One of the biggest spotlights in Dror Moreh’s film falls over Bill Clinton’s time in the Oval Office and the good he tried to do. Good as in a peace treaty between Israel and its nearby neighbors who weren’t going to back down. The pinnacle moment came on Sept. 28, 1995, when Israeli Prime Minister Yitzhak Rabin and PLO leader Yasser Arafat shook hands and the fate of two vicious parts of the world started to soften.
But as the title suggests, tomorrow and the next day can happen to get in the way. Moreh already pocketed an Oscar nomination for “The Gatekeepers,” a similarly-toned documentary that put the sizzle in the director’s reel. This follow-up political history footprint painfully carried more anticlimactic aftershocks than satisfied souls, but isn’t that where this division of film is at its best? Finding the dirt in our collective histories, laying down in it and getting covered, and walking away with some kind of meaning. Moreh doesn’t pull a punch here, pulling accounts from the likes of former Clinton special Middle East coordinator Dennis Ross and Foreign Relations analyst, Martin Indyk.

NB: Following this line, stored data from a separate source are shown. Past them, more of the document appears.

Lemma valid_index_pos (bs batch : list Z) :
  valid_index batch bs -> Forall (fun d => 0 < d) bs.
Proof. induction 1; constructor; [lia | done]. Qed.

Section Addresses.
Context {T : Type} `{Scalar T}.

Lemma inner_product_dotZ (v1 v2 : list Z) (init : Z) :
  (length v1 <= length v2)%nat -> 0 <= init < 2 ^ 64 ->
  inner_product v1 v2 init = Ok (wrap64 (init + dotZ v1 v2)).
Proof.
  revert v2 init. induction v1 as [|s v1 IH]; intros v2 init Hlen Hinit.
  - destruct v2; simpl; by rewrite Z.add_0_r, wrap64_small.
  - destruct v2 as [|i v2]; simpl in Hlen; [lia|].
    cbn [inner_product dotZ]. rewrite IH by (lia || apply wrap64_range).
    f_equal. wrap_ring.
Qed.

Lemma row_major_mod (s : list Z) : (row_major s).2 = wrap64 (prod s).
Proof.
  induction s as [|d s IH]; [done|].
  rewrite row_major_cons. cbn [snd]. rewrite IH.
  change (prod (d :: s)) with (d * prod s). wrap_ring.
Qed.

Lemma row_major_drop (bs tail : list Z) :
  drop (length bs) (row_major (bs ++ tail)).1 = (row_major tail).1.
Proof.
  induction bs as [|d bs IH]; [done|].
  cbn [app length]. by rewrite row_major_cons.
Qed.

(** The strides of the leading dimensions address whole blocks of the
    trailing ones. *)
Lemma dotZ_leading (bs tail batch : list Z) :
  length batch = length bs ->
  eq64 (dotZ (take (length bs) (row_major (bs ++ tail)).1) batch)
       (flat_index bs batch * prod tail).
Proof.
  revert batch. induction bs as [|d bs IH]; intros [|i batch] Hlen; simplify_eq/=; [done|].
  destruct (row_major (bs ++ tail)) as [st k] eqn:E.
  pose proof (row_major_mod (bs ++ tail)) as Hk. rewrite E in Hk. cbn [fst snd] in *.
  rewrite Hk, prod_app. cbn [firstn dotZ]. setoid_rewrite (IH batch Hlen). setoid_rewrite eq64_wrap.
  match goal with |- eq64 ?a ?b => replace a with b by ring; reflexivity end.
Qed.

End Addresses.

(** ** Batched matrix multiplication *)

Section MatrixMultiply.
Context {T : Type} `{Scalar T}.



Lemma mixed_radix_inj (w a a' c c' : Z) :
  0 <= c < w -> 0 <= c' < w -> a * w + c = a' * w + c' -> a = a' /\ c = c'.
Proof. intros Hc Hc' E. assert (a = a') by nia. split; [done | nia]. Qed.







Lemma lookup_last2 {A : Type} (l : list A) (u v : A) :
  (l ++ [u; v]) !! length l = Some u /\ (l ++ [u; v]) !! S (length l) = Some v.
Proof.
  split; [by rewrite list_lookup_middle|].
  rewrite lookup_app_r by lia. by replace (S (length l) - length l)%nat with 1%nat by lia.
Qed.


Lemma at_z_nat {A : Type} (l : list A) (i : nat) (u : A) :
  l !! i = Some u -> at_z l (Z.of_nat i) = Ok u.
Proof.
  intros E. unfold at_z. rewrite (proj2 (Z.leb_le 0 (Z.of_nat i))) by lia.
  rewrite Nat2Z.id. by apply at_Ok.
Qed.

Aaron Miller, another Middle East analyst who had the President’s ear back then, offers up the most thought-provoking idea that sums up the entire hopeful mess that this movie covers: “We saw the world the way we wanted it to be. We didn’t see it for what it is.”
Sometimes, a conflict can resemble the human element, or factor, of everyday life. All you have to do is take a look on social media or check a chat room to see vile, inhumane messages exchanged in public — and this is about a sports team. People are so resistant to change because it’s ingrained in their DNA to seek out the fragility of others and compare it to their own problems. Now, imagine a couple countries doing this and it’s not hard to understand how it all came apart, several times over.
What I didn’t expect from Moreh’s film is the emotional touch it carried. Here I am, a half-Lebanese writer talking about the United States acting as mediators in a legendary and resilient conflict between Jews and Arabs over territory and principle. The thrilling aspect of watching a documentary is finding a way for it to connect to your life and dig up some extra meaning. Again, a fascinating account of the absolute debacles. One of those times where a single decision could have changed the course of history.
“The Human Factor” spins the “what if” bottle expertly, dialing into the efforts of compassion, ever so ill-advised yet sincere, of the United States to separate its two friends from fighting any further. Like Mike Nichols’ “Charlie Wilson’s War,” this movie allows you to see both the potential victory of goodwill and its rugged limitations.
I am not sure if this is Academy Award-worthy just yet, but I highly recommend it. At the very least, a conversation will be started after leaving the theater. On the drive home, you will discuss the merits of each side and draw up your own preferred course of history. That’s taking something away from a thoughtful piece of commentary. Like the debate it centers around, that chat shouldn’t end for a long time.
“The Human Factor” definitely gets you talking, and its timely power should hold you for days.